One leading football finance expert argues FFP is the perfect way to protect the status quo from the threat of clubs such as City and PSG, which were propelled into the upper echelons of the game by billionaire investors.

“The European Club’s Association established by the biggest clubs in Europe, had an interest in a closed shop and to prevent more sheikhs and oligarchs blast into the top of European football as Roman Abramovich and Sheikh Mansour did,” Ouriel Daskal, referring to Chelsea and City owners, told CNN.

“Their reasoning was that it disrupted the market and has a corrosive effect over it,” added Daskal, who has written for the The Bliezzard and a range of leading newspapers. “UEFA president Michel Platini wanted to ‘counter financial doping.’ However, the main benefactors of FFP are the ones who have more money than others.

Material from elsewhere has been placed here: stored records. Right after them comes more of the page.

(* ===== verification/PbufRealloc.v ===== *)
(** * Cutting a packet: [pbuf_realloc]

    The buffers behind the new end are released, the others get their new lengths; for
    packets whose buffers are not from the heap, where nothing has to be given back
    within a buffer. *)

From S2P Require Import Prelude Memp SysArch Pbuf PbufPacket PbufWrite PbufCopy LwipDef LwipMem.
From S2P Require Import LwipMemProofs LwipMemSpec PbufAlloc PbufLife PbufStore PbufClients Ip4FragRun.

(** ** Releasing does not look at other buffers *)

Lemma pbuf_dealloc_other self a h s s' X :
  pbuf_dealloc self a h s = Ok s' → pbuf_dealloc self a h (set_bufs X s) = Ok (set_bufs (delete a X) s').
Proof.
  unfold pbuf_dealloc. intros E. cbn [custom_fn memp_pool memp_pbuf pheap set_bufs]. destruct (is_custom h).
  - destruct (custom_fn s !! a); [|done]. by injection E as <-.
  - repeat (destruct (_ =? _)).
    + destruct (do_memp_free_pool _ _); [|done]. by injection E as <-.
    + destruct (do_memp_free_pool _ _); [|done]. by injection E as <-.
    + destruct (mem_free _ _ _); [|done]. by injection E as <-.
    + done.
Qed.

Lemma free_loop_commutes self q k fuel : ∀ s p c c' s' l,
  free_loop fuel self p c s = Ok (c', s') → bchain (bufs s) p l → q ∉ l →
  free_loop fuel self p c (set_bufs (<[q := k]> (bufs s)) s) = Ok (c', set_bufs (<[q := k]> (bufs s')) s').
Proof.
  induction fuel as [|fuel IH]; intros s p c c' s' l E Hc Hq; destruct p as [a|]; cbn [free_loop] in *; try done.
  1, 3: by injection E as <- <-.
  inversion Hc as [|? h l' Ha Hc']; subst. apply not_elem_of_cons in Hq as [Hne Hq].
  unfold buf_at in *. cbn [bufs set_bufs] in *. rewrite lookup_insert_ne by done.
  rewrite Ha in *. cbn [oget mbind res_bind] in *. destruct (lwip_assert _); [|done]. cbn [mbind res_bind] in *.
  rewrite (buf_mod_at _ _ h) by (cbn; by rewrite lookup_insert_ne). rewrite (buf_mod_at _ _ h) in E by done.
  cbn [mbind res_bind bufs set_bufs] in *. rewrite insert_insert_ne by done. destruct (_ =? 0).
  - destruct (pbuf_dealloc _ _ _ _) as [s1|] eqn:Ed; [|done]. cbn [mbind res_bind] in E.
    apply (pbuf_dealloc_other _ _ _ _ _ (<[q := k]> (<[a := set_p_ref (u8 (p_ref h - 1)) h]> (bufs s)))) in Ed as Ed2.
    cbn [set_bufs] in Ed2. unfold set_bufs at 1 in Ed2. cbn in Ed2. unfold set_bufs at 1. cbn. rewrite Ed2. cbn [mbind res_bind].
    apply pbuf_dealloc_bufs in Ed. cbn [bufs set_bufs] in Ed.
    pose proof (bchain_NoDup _ _ _ Hc) as [Hni _]%NoDup_cons.
    assert (bufs s1 = delete a (bufs s)) as Es1 by (by rewrite Ed, delete_insert_eq).
    rewrite delete_insert_ne, delete_insert_eq, <- Es1 by done.
    apply (IH _ _ _ _ _ l' E); [|done].
    eapply bchain_frame; [exact Hc'|]. intros x Hx. rewrite Es1, lookup_delete_ne; [done|]. by intros ->.
  - injection E as <- <-. cbn. by rewrite insert_insert_ne.
Qed.

(** ** Fields *)

Lemma sound_field ar s a h h' hs :
  sound ar s hs → bufs s !! a = Some h → p_next h' = p_next h → p_ref h' = p_ref h → buf_src h' = buf_src h →
  sound ar (set_bufs (<[a := h']> (bufs s)) s) hs.
Proof.
  intros [Hc Hac] Ha Hn Hr Hs. split.
  - by apply (counted_field _ _ a h).
  - apply accounted_same; [done|]. by apply (same_src_insert _ _ h).
Qed.

(** ** The buffers that stay *)

(** The new headers of the buffers in front of the new end. *)
Definition retotal (shrink : Z) (n : node) : node :=
  Node (n_addr n) (set_p_tot (p_tot_len (n_hdr n) - shrink) (n_hdr n)) (n_data n).

Lemma realloc_loop_spec ar m hs shrink fuel : ∀ s p l rem,
  packet (bufs s) m (Some p) l → sound ar s hs → (length l < fuel)%nat →
  0 <= rem → 0 < shrink → Z.of_nat (length (content l)) = rem + shrink →
  ∃ l1 a h d l2 pb, l = l1 ++ Node a h d :: l2 ∧
    realloc_loop fuel p rem shrink s = Ok (a, rem - Z.of_nat (length (content l1)), set_bufs pb s) ∧
    0 <= rem - Z.of_nat (length (content l1)) <= Z.of_nat (length d) ∧ sound ar (set_bufs pb s) hs ∧
    (∀ n, n ∈ l1 → pb !! n_addr n = Some (n_hdr (retotal shrink n))) ∧
    (∀ b, b ∉ n_addr <$> l1 → pb !! b = bufs s !! b).
Proof.
  induction fuel as [|fuel IH]; intros s p l rem Hp Hs Hf Hr0 Hsh Hsum; [lia|].
  pose proof (packet_len _ _ _ _ Hp) as Hmx. pose proof Hp as Hp0. packet_inv Hp0.
  cbn [realloc_loop]. unfold buf_at. rewrite Ha. cbn [oget mbind res_bind]. rewrite Hlen.
  destruct (Z.ltb_spec (Z.of_nat (length s0)) rem) as [Hlt|Hge].
  - rewrite content_cons, length_app in *. cbn [n_data] in *. rewrite ?length_app in Htot. rewrite Htot.
    rewrite (buf_mod_at _ _ h) by done. cbn [mbind res_bind]. rewrite wrapu_small by lia.
    destruct (p_next h) as [nx|] eqn:En; [|inversion Hrest; subst; cbn in *; lia].
    cbn [oget mbind res_bind]. rewrite wrapu_small by lia.
    set (h' := set_p_tot _ h). set (s1 := set_bufs _ s).
    assert (sound ar s1 hs) as Hs1 by (by apply (sound_field _ _ _ h)).
    assert (p ∉ n_addr <$> l0) as Hni by (by pose proof (packet_NoDup _ _ _ _ Hp) as [Hni _]%NoDup_cons).
    assert (packet (bufs s1) m (Some nx) l0) as Hp1 by (by apply packet_insert_other).
    destruct (IH s1 nx l0 (rem - Z.of_nat (length s0)) Hp1 Hs1)
      as (l1 & b & hb & d & l2 & pb & -> & E & Hb & Hs' & Hin & Hout); [simpl in Hf; lia|lia|lia|lia|].
    exists (Node p h s0 :: l1), b, hb, d, l2, pb. rewrite content_cons, length_app. cbn [n_data].
    change (set_bufs pb s1) with (set_bufs pb s) in E, Hs'. split; [done|]. split.
    { rewrite E. do 3 f_equal. lia. }
    split; [lia|]. split; [done|]. rewrite fmap_app in Hni. apply not_elem_of_app in Hni as [Hn1 _].
    split.
    + intros n [->|Hn]%elem_of_cons; [|by apply Hin]. cbn [n_addr retotal n_hdr].
        rewrite Hout by done. unfold s1. cbn [bufs set_bufs]. rewrite lookup_insert_eq. do 2 f_equal. lia.
    + intros c. cbn [fmap list_fmap n_addr]. intros [Hne Hc]%not_elem_of_cons. rewrite Hout by done.
        unfold s1. cbn [bufs set_bufs]. by rewrite lookup_insert_ne.
  - exists [], p, h, s0, l0, (bufs s). cbn. rewrite Z.sub_0_r. split; [done|]. split; [by destruct s|].
    split; [lia|]. split; [by destruct s|]. split; [|done]. intros n Hn. by apply elem_of_nil in Hn.
Qed.

Lemma retotal_packet pb pb' m shrink a h d l2 r : ∀ l1 p,
  packet pb m p (l1 ++ Node a h d :: l2) → 0 <= r <= Z.of_nat (length d) →
  0 <= shrink → shrink + r = Z.of_nat (length (d ++ content l2)) →
  (∀ n, n ∈ l1 → pb' !! n_addr n = Some (n_hdr (retotal shrink n))) →
  pb' !! a = Some (set_p_next None (set_p_lens r r h)) →
  packet pb' m p ((retotal shrink <$> l1) ++ [Node a (set_p_next None (set_p_lens r r h)) (take (Z.to_nat r) d)]).
Proof.
  induction l1 as [|n l1 IH]; intros p Hp Hr Hs0 Hsh Hin Ha'; packet_inv Hp.
  - rewrite length_app in Htot. constructor.
    + done.
    + cbn. rewrite length_take. lia.
    + cbn. rewrite length_take, Nat.min_l by lia.
      pose proof (mread_sub _ _ _ _ 0 (Z.to_nat r) Hread ltac:(lia)) as E. by rewrite Z.add_0_r, drop_0 in E.
    + by apply Forall_take.
    + cbn. rewrite app_nil_r, length_take. lia.
    + cbn. lia.
    + constructor.
  - cbn [fmap list_fmap app]. unfold retotal at 1. cbn [n_addr n_hdr n_data].
    assert (content ((retotal shrink <$> l1) ++ [Node a (set_p_next None (set_p_lens r r h)) (take (Z.to_nat r) d)]) =
      content l1 ++ take (Z.to_nat r) d) as Ec.
    { rewrite content_app. cbn. rewrite app_nil_r. f_equal. unfold content. rewrite <- list_fmap_compose. done. }
    constructor.
    + exact (Hin _ ltac:(left)).
    + done.
    + done.
    + done.
    + rewrite Ec. cbn. rewrite Htot, content_app, content_cons, !length_app, length_take. cbn [n_data]. rewrite length_app in Hsh. lia.
    + cbn. lia.
    + cbn. apply IH; [done|done|done|done| |done]. intros n Hn. apply Hin. by right.
Qed.

(** ** The call *)

Definition not_heap (h : pbuf) : Prop := pbuf_get_allocsrc h ≠ PBUF_TYPE_ALLOC_SRC_MASK_STD_HEAP.

(** Cutting the chain behind [q], which has got its lengths, with the release of the
    rest. *)
Lemma cut_tail_spec `{Platform} ar self s m q h hs l2 :
  arena_ok ar → sound ar s hs → bufs s !! q = Some h → packet (bufs s) m (p_next h) l2 → q ∉ n_addr <$> l2 →
  ∃ s', (s ← (match p_next h with
              | Some n => '(_, s) ← pbuf_free self (Some n) s; Ok s
              | None => Ok s
              end); buf_mod (set_p_next None) q s) = Ok s' ∧
    sound ar s' hs ∧ bufs s' !! q = Some (set_p_next None h) ∧
    ∀ b, b ≠ q → b ∉ n_addr <$> l2 → bufs s' !! b = bufs s !! b.
Proof.
  intros Hao Hs Hq Hl2 Hni. destruct (p_next h) as [n|] eqn:En.
  - set (sA := set_bufs (<[q := set_p_next None h]> (bufs s)) s). pose proof Hs as [Hc Hac].
    assert (sound ar sA (n :: hs)) as HsA.
    { split; [by apply (counted_unlink _ _ _ h)|]. apply accounted_same; [done|]. by apply (same_src_insert _ _ h). }
    destruct (pbuf_free_spec ar Hao self sA n hs HsA) as (k & sB & E & HsB & _).
    assert (bchain (bufs sA) (Some n) (n_addr <$> l2)) as Hch.
    { apply (packet_bchain _ m). by apply packet_insert_other. }
    assert (∀ b, b ∉ n_addr <$> l2 → bufs sB !! b = bufs sA !! b) as Hfr.
    { intros b Hb. unfold pbuf_free in E. by eapply free_loop_frame. }
    unfold pbuf_free in E. pose proof (free_loop_commutes self q h _ _ _ _ _ _ _ E Hch Hni) as E2.
    assert (set_bufs (<[q := h]> (bufs sA)) sA = s) as Es.
    { unfold sA. cbn. rewrite insert_insert_eq, insert_id by done. by destruct s. }
    assert (chain_fuel (bufs sA) = chain_fuel (bufs s)) as Ef.
    { unfold chain_fuel, sA. cbn. rewrite map_size_insert_Some by (by eexists). done. }
    rewrite Es, Ef in E2. unfold pbuf_free. rewrite E2. cbn [mbind res_bind].
    rewrite (buf_mod_at _ _ h) by (cbn; by rewrite lookup_insert_eq). cbn [bufs set_bufs].
    rewrite insert_insert_eq. exists sB. split; [|split; [done|split]].
    + rewrite insert_id; [by destruct sB|]. rewrite Hfr by done. unfold sA. cbn. by rewrite lookup_insert_eq.
    + rewrite Hfr by done. unfold sA. cbn. by rewrite lookup_insert_eq.
    + intros b Hb Hb2. rewrite Hfr by done. unfold sA. cbn. by rewrite lookup_insert_ne.
  - cbn [mbind res_bind]. rewrite (buf_mod_at _ _ h) by done. eexists. split; [done|]. split; [by apply (sound_field _ _ _ h)|].
    cbn. rewrite lookup_insert_eq. split; [done|]. intros b Hb _. by rewrite lookup_insert_ne.
Qed.

Lemma pbuf_realloc_spec `{Platform} ar self s m p h d1 rest new hs :
  arena_ok ar → sound ar s hs → packet (bufs s) m (Some p) (Node p h d1 :: rest) →
  Forall (λ n, not_heap (n_hdr n)) (Node p h d1 :: rest) → 0 <= new →
  ∃ s' h' rest', pbuf_realloc self (Some p) new s = Ok s' ∧ sound ar s' hs ∧
    packet (bufs s') m (Some p) (Node p h' (take (Z.to_nat new) d1) :: rest') ∧ p_payload h' = p_payload h ∧
    content rest' = take (Z.to_nat new - length d1) (content rest) ∧
    ∀ b, b ∉ n_addr <$> Node p h d1 :: rest → bufs s' !! b = bufs s !! b.
Proof.
  intros Hao Hs Hp Hnh Hnew. pose proof Hp as Hp0. packet_inv Hp0. unfold pbuf_realloc, buf_at. cbn [oget mbind res_bind].
  rewrite Ha. cbn [oget mbind res_bind]. destruct (Z.leb_spec (p_tot_len h) new) as [Hle|Hgt].
  { exists s, h, rest. rewrite length_app in Htot. rewrite !take_ge by lia. by split_and!. }
  set (l := Node p h d1 :: rest) in *. rewrite wrapu_small by lia.
  assert (Z.of_nat (length (content l)) = p_tot_len h) as Hcl by (unfold l; rewrite content_cons; done).
  destruct (realloc_loop_spec ar m hs (p_tot_len h - new) (chain_fuel (bufs s)) s p l new Hp Hs)
    as (l1 & q & hq & d & l2 & pb & El & -> & Hr & Hs' & Hin & Hout); [by eapply packet_fuel|lia..|].
  cbn [mbind res_bind]. set (r := new - Z.of_nat (length (content l1))) in *.
  pose proof (packet_NoDup _ _ _ _ Hp) as Hnd. rewrite El, fmap_app, fmap_cons in Hnd. cbn [n_addr] in Hnd.
  apply NoDup_app in Hnd as (_ & Hd12 & [Hq2 _]%NoDup_cons).
  assert (q ∉ n_addr <$> l1) as Hq1 by (intros Hq; apply (Hd12 _ Hq); left).
  assert (bufs s !! q = Some hq) as Hq by (apply (packet_lookup _ _ _ _ (Node q hq d) Hp); rewrite El; set_solver).
  cbn [bufs set_bufs]. rewrite Hout, Hq by done. cbn [oget mbind res_bind].
  assert (not_heap hq) as Hnq by (rewrite El in Hnh; apply Forall_app in Hnh as [_ Hnh]; by inversion Hnh).
  rewrite (proj2 (Z.eqb_neq _ _) Hnq). cbn [andb mbind res_bind].
  rewrite (buf_mod_at _ _ hq) by (cbn; by rewrite Hout). cbn [mbind res_bind].
  set (h1 := set_p_lens r r hq). set (s1 := set_bufs _ _).
  assert (sound ar s1 hs) as Hs1.
  { apply (sound_field ar (set_bufs pb s) q hq h1); try done. cbn. by rewrite Hout. }
  assert (packet (bufs s) m (Some q) (Node q hq d :: l2)) as Hpq by (rewrite El in Hp; by apply packet_suffix in Hp).
  assert (packet (bufs s1) m (p_next h1) l2) as Hl2.
  { inversion Hpq; subst. apply packet_insert_other; [|done]. eapply packet_pb_agree; [done|].
    intros n Hn. apply Hout. intros Hx. apply (Hd12 _ Hx). right. apply list_elem_of_fmap. by exists n. }
  destruct (cut_tail_spec ar self s1 m q h1 hs l2 Hao Hs1) as (s' & E & Hs2 & Hq' & Hfr); [|done|done|].
  { cbn. by rewrite lookup_insert_eq. }
  change (p_next hq) with (p_next h1). rewrite E.
  assert (packet (bufs s') m (Some p) ((retotal (p_tot_len h - new) <$> l1) ++ [Node q (set_p_next None h1) (take (Z.to_nat r) d)])) as Hp'.
  { apply (retotal_packet (bufs s) _ _ _ _ _ _ l2); [by rewrite <- El|lia|lia| | |done].
    - rewrite El, content_app, content_cons, length_app in Hcl. cbn [n_data] in Hcl. lia.
    - intros n Hn. assert (n_addr n ∈ n_addr <$> l1) as Hna by (apply list_elem_of_fmap; by exists n).
      assert (n_addr n ≠ q) as Hnq' by (intros Ex; by rewrite Ex in Hna).
      rewrite Hfr; [|done|intros Hx; apply (Hd12 _ Hna); by right].
      cbn. rewrite lookup_insert_ne by done. by apply Hin. }
  assert (∀ b, b ∉ n_addr <$> l → bufs s' !! b = bufs s !! b) as Hframe.
  { intros b. rewrite El, fmap_app, fmap_cons, not_elem_of_app, not_elem_of_cons. cbn [n_addr]. intros (Hb1 & Hb2 & Hb3).
    rewrite Hfr by done. cbn. rewrite lookup_insert_ne by done. by apply Hout. }
  exists s'. unfold l in El. destruct l1 as [|n l1].
  - injection El as <- <- <- <-. cbn in Hp', r. exists (set_p_next None h1), [].
    assert (r = new) as Er by (unfold r; cbn; lia). rewrite Er in *. split_and!; try done.
    replace (Z.to_nat new - length d1)%nat with 0%nat by lia. by rewrite take_0.
  - injection El as <- El. cbn [fmap list_fmap app] in Hp'. unfold retotal at 1 in Hp'. cbn [n_addr n_hdr n_data] in Hp'.
    assert (r = new - Z.of_nat (length d1 + length (content l1))) as Er0
      by (unfold r; rewrite content_cons, length_app; done). clearbody r.
    assert (content (retotal (p_tot_len h - new) <$> l1) = content l1) as Ec
      by (unfold content; by rewrite <- list_fmap_compose).
    set (rest' := (retotal _ <$> l1) ++ [_]) in Hp'. exists (set_p_tot (p_tot_len h - (p_tot_len h - new)) h), rest'.
    assert (content rest' = take (Z.to_nat new - length d1) (content rest)) as Er.
    { unfold rest'. rewrite El, !content_app, content_cons, Ec. cbn. rewrite app_nil_r.
      rewrite take_app_ge by lia. f_equal. rewrite take_app_le by lia. f_equal. lia. }
    rewrite take_ge by lia. by split_and!.
Qed.
(* ===== verification/Raw.v ===== *)
(** * Raw control blocks (lwip/core/raw.c)

    Clients that want the packets of a protocol as they are; each is offered a packet
    until one of them takes it.  The functions of the clients are a parameter: whether one
    takes a packet; as their documentation demands, one that does not take it leaves it as
    it is.  The sending half is not modelled. *)

From S2P Require Import Prelude Memp SysArch Pbuf LwipDef LwipMem PbufAlloc Ip4Addr Ip4Frag Ip6Addr Udp.

(** ** Control blocks *)

Definition RAW_FLAGS_CONNECTED : Z := 0x01.
Definition RAW_TTL : Z := 255.

(** [struct raw_pcb], without the fields that only the sending half reads. *)
Record raw_pcb : Type := RawPcb {
  w_local : ip_any; w_remote : ip_any; w_netif : Z; w_ttl : Z; w_next : option Z;
  protocol : Z; w_flags : Z; w_mcast_ttl : Z; w_recv : option Z; w_recv_arg : Z;
}.

Definition set_w_next (n : option Z) (p : raw_pcb) : raw_pcb :=
  RawPcb (w_local p) (w_remote p) (w_netif p) (w_ttl p) n (protocol p) (w_flags p) (w_mcast_ttl p)
    (w_recv p) (w_recv_arg p).
Definition set_w_local (a : ip_any) (p : raw_pcb) : raw_pcb :=
  RawPcb a (w_remote p) (w_netif p) (w_ttl p) (w_next p) (protocol p) (w_flags p) (w_mcast_ttl p)
    (w_recv p) (w_recv_arg p).
Definition set_w_remote (a : ip_any) (netif flags : Z) (p : raw_pcb) : raw_pcb :=
  RawPcb (w_local p) a netif (w_ttl p) (w_next p) (protocol p) flags (w_mcast_ttl p)
    (w_recv p) (w_recv_arg p).
Definition set_w_recv (f : option Z) (arg : Z) (p : raw_pcb) : raw_pcb :=
  RawPcb (w_local p) (w_remote p) (w_netif p) (w_ttl p) (w_next p) (protocol p) (w_flags p) (w_mcast_ttl p) f arg.

Record raws : Type := Raws { w_store : gmap Z raw_pcb; raw_pcbs : option Z; w_pool : pool }.

Definition raw_at (w : raws) (a : Z) : res raw_pcb := oget BadPointer (w_store w !! a).
Definition raw_mod (f : raw_pcb → raw_pcb) (a : Z) (w : raws) : res raws :=
  p ← raw_at w a; Ok (Raws (<[a := f p]> (w_store w)) (raw_pcbs w) (w_pool w)).
Definition set_raw_pcbs (x : option Z) (w : raws) : raws := Raws (w_store w) x (w_pool w).

(** Walks go at most over all control blocks. *)
Definition raw_fuel (w : raws) : nat := S (size (w_store w)).

(** ** What clients do *)

Definition raw_zero : raw_pcb := RawPcb (IpAny IP6_ZERO 0) (IpAny IP6_ZERO 0) 0 0 None 0 0 0 None 0.

Definition raw_new (proto : Z) (w : raws) : res (option Z * raws) :=
  '(pcb, pl) ← do_memp_malloc_pool (w_pool w);
  match pcb with
  | None => Ok (None, Raws (w_store w) (raw_pcbs w) pl)
  | Some a =>
      let z := raw_zero in
      let p := RawPcb (w_local z) (w_remote z) (w_netif z) RAW_TTL (raw_pcbs w) proto (w_flags z) RAW_TTL
                 (w_recv z) (w_recv_arg z) in
      Ok (Some a, Raws (<[a := p]> (w_store w)) (Some a) pl)
  end.

Definition raw_new_ip_type (type proto : Z) (w : raws) : res (option Z * raws) :=
  '(pcb, w) ← raw_new proto w;
  match pcb with
  | None => Ok (None, w)
  | Some a =>
      w ← raw_mod (λ p, set_w_remote (IpAny (u_addr (w_remote p)) type) (w_netif p) (w_flags p)
                          (set_w_local (IpAny (u_addr (w_local p)) type) p)) a w;
      Ok (Some a, w)
  end.

Fixpoint raw_unlink_loop (fuel : nat) (pcb : Z) (pcb2 : option Z) (w : raws) : res raws :=
  match pcb2, fuel with
  | None, _ => Ok w
  | Some _, O => Fault OutOfFuel
  | Some a, S fuel =>
      p2 ← raw_at w a;
      if bool_decide (w_next p2 = Some pcb) then
        p ← raw_at w pcb; raw_mod (set_w_next (w_next p)) a w
      else raw_unlink_loop fuel pcb (w_next p2) w
  end.

Definition raw_remove (pcb : Z) (w : raws) : res raws :=
  w ← (if bool_decide (raw_pcbs w = Some pcb) then
         p ← raw_at w pcb; Ok (set_raw_pcbs (w_next p) w)
       else raw_unlink_loop (raw_fuel w) pcb (raw_pcbs w) w);
  pl ← do_memp_free_pool (w_pool w) pcb;
  Ok (Raws (delete pcb (w_store w)) (raw_pcbs w) pl).

Section raw.
Context (ip6_route : ip6_addr → ip6_addr → option netif6).

Definition raw_bind (pcb : option Z) (ipaddr : option ip_any) (w : raws) : res (Z * raws) :=
  match pcb, ipaddr with
  | Some pcb, Some ipaddr =>
      w ← raw_mod (set_w_local (zoned ip6_route (ip_addr_set ipaddr) (ip_addr_set ipaddr))) pcb w; Ok (ERR_OK, w)
  | _, _ => Ok (ERR_VAL, w)
  end.

Definition raw_connect (pcb : option Z) (ipaddr : option ip_any) (w : raws) : res (Z * raws) :=
  match pcb, ipaddr with
  | Some pcb, Some ipaddr =>
      w ← raw_mod (λ p, set_w_remote (zoned ip6_route (ip_addr_set ipaddr) (w_local p)) (w_netif p)
                          (Z.lor (w_flags p) RAW_FLAGS_CONNECTED) p) pcb w;
      Ok (ERR_OK, w)
  | _, _ => Ok (ERR_VAL, w)
  end.

End raw.

Definition raw_bind_netif (pcb : Z) (netif : option Z) (w : raws) : res raws :=
  raw_mod (λ p, set_w_remote (w_remote p) (match netif with Some num => u8 (num + 1) | None => NETIF_NO_INDEX end)
                  (w_flags p) p) pcb w.

Definition raw_disconnect (pcb : Z) (w : raws) : res raws :=
  raw_mod (λ p, set_w_remote (if is_any_type (w_local p) then ip_addr_set IP_ANY_TYPE
                              else ip_addr_set_any (is_v6 (w_remote p)))
                  NETIF_NO_INDEX (Z.land (w_flags p) (Z.land (Z.lnot RAW_FLAGS_CONNECTED) 0xff)) p) pcb w.

Definition raw_recv (pcb : Z) (recv : option Z) (arg : Z) (w : raws) : res raws := raw_mod (set_w_recv recv arg) pcb w.

Fixpoint raw_addr_changed_loop (fuel : nat) (old new : ip_any) (pcb : option Z) (w : raws) : res raws :=
  match pcb, fuel with
  | None, _ => Ok w
  | Some _, O => Fault OutOfFuel
  | Some a, S fuel =>
      p ← raw_at w a;
      w ← (if ip_addr_eq (w_local p) old then raw_mod (set_w_local (ip_addr_set new)) a w else Ok w);
      raw_addr_changed_loop fuel old new (w_next p) w
  end.

Definition raw_netif_ip_addr_changed (old new : ip_any) (w : raws) : res raws :=
  if negb (ip_addr_isany old) && negb (ip_addr_isany new)
  then raw_addr_changed_loop (raw_fuel w) old new (raw_pcbs w) w else Ok w.

(** ** Incoming packets *)

Inductive raw_input_state_t : Type := RAW_INPUT_NONE | RAW_INPUT_EATEN | RAW_INPUT_DELIVERED.

(** A packet [p] is offered to a function. *)
Record offer : Type := Offer { of_recv : Z; of_arg : Z; of_pcb : Z; of_p : Z; of_addr : ip_any }.

Section input.
Context (g : ip_globals) (eats : offer → bool).

Definition raw_input_local_match (pcb : raw_pcb) (broadcast : bool) : bool :=
  if negb (w_netif pcb =? NETIF_NO_INDEX) && negb (w_netif pcb =? u8 (in_num (current_input_netif g) + 1)) then false
  else if is_any_type (w_local pcb) then true
  else if any_type (w_local pcb) =? any_type (current_iphdr_dest g) then
    if broadcast then ip4_of (w_local pcb) =? IPADDR_ANY
    else ip_addr_isany (w_local pcb) || ip_addr_eq (w_local pcb) (current_iphdr_dest g)
  else false.

Fixpoint raw_loop (fuel : nat) (p proto : Z) (broadcast : bool) (pcb prev : option Z) (ret : raw_input_state_t)
    (w : raws) : res (raw_input_state_t * list offer * raws) :=
  match pcb, fuel with
  | None, _ => Ok (ret, [], w)
  | Some _, O => Fault OutOfFuel
  | Some a, S fuel =>
      pc ← raw_at w a;
      if (protocol pc =? proto) && raw_input_local_match pc broadcast &&
         ((Z.land (w_flags pc) RAW_FLAGS_CONNECTED =? 0) || ip_addr_eq (w_remote pc) (current_iphdr_src g))
      then
        match w_recv pc with
        | Some f =>
            let o := Offer f (w_recv_arg pc) a p (current_iphdr_src g) in
            if eats o then
              w ← (match prev with
                   | Some b =>
                       w1 ← raw_mod (set_w_next (w_next pc)) b w;
                       w2 ← raw_mod (set_w_next (raw_pcbs w1)) a w1;
                       Ok (set_raw_pcbs (Some a) w2)
                   | None => Ok w
                   end);
              Ok (RAW_INPUT_EATEN, [o], w)
            else '(r, os, w) ← raw_loop fuel p proto broadcast (w_next pc) (Some a) RAW_INPUT_DELIVERED w; Ok (r, o :: os, w)
        | None => raw_loop fuel p proto broadcast (w_next pc) (Some a) ret w
        end
      else raw_loop fuel p proto broadcast (w_next pc) (Some a) ret w
  end.

(** [payload]: where the header of the packet is; its protocol is at another place in
    version 6. *)
Definition raw_input (p payload : Z) (w : raws) (m : gmap Z Z) : res (raw_input_state_t * list offer * raws) :=
  let broadcast := ip_addr_isbroadcast (current_iphdr_dest g) (current_netif g) in
  v ← mread m payload 1;
  proto ← mread m (payload + (if Z.shiftr (hdr_field 0 1 v) 4 =? 6 then 6 else 9)) 1;
  raw_loop (raw_fuel w) p (hdr_field 0 1 proto) broadcast (raw_pcbs w) None RAW_INPUT_NONE w.

End input.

“There’s regulation on expenditure and external income (from the pockets of the rich) but there’s no regulation on income – media rights, transfer market, prize money and matchday income.

“So what happens right now is that clubs who have money can take out more money and therefore make more money. This has resulted in growing gaps between the haves and have-nots, which is a lot more disruptive and corrosive than financial doping.”

UEFA’s reputation is on the line over FFP and Platini is determined for the rules to be enforced.

But there are reservations within the game at Platini’s desire to impose the policy across European football, despite clubs slowly adjusting to the idea.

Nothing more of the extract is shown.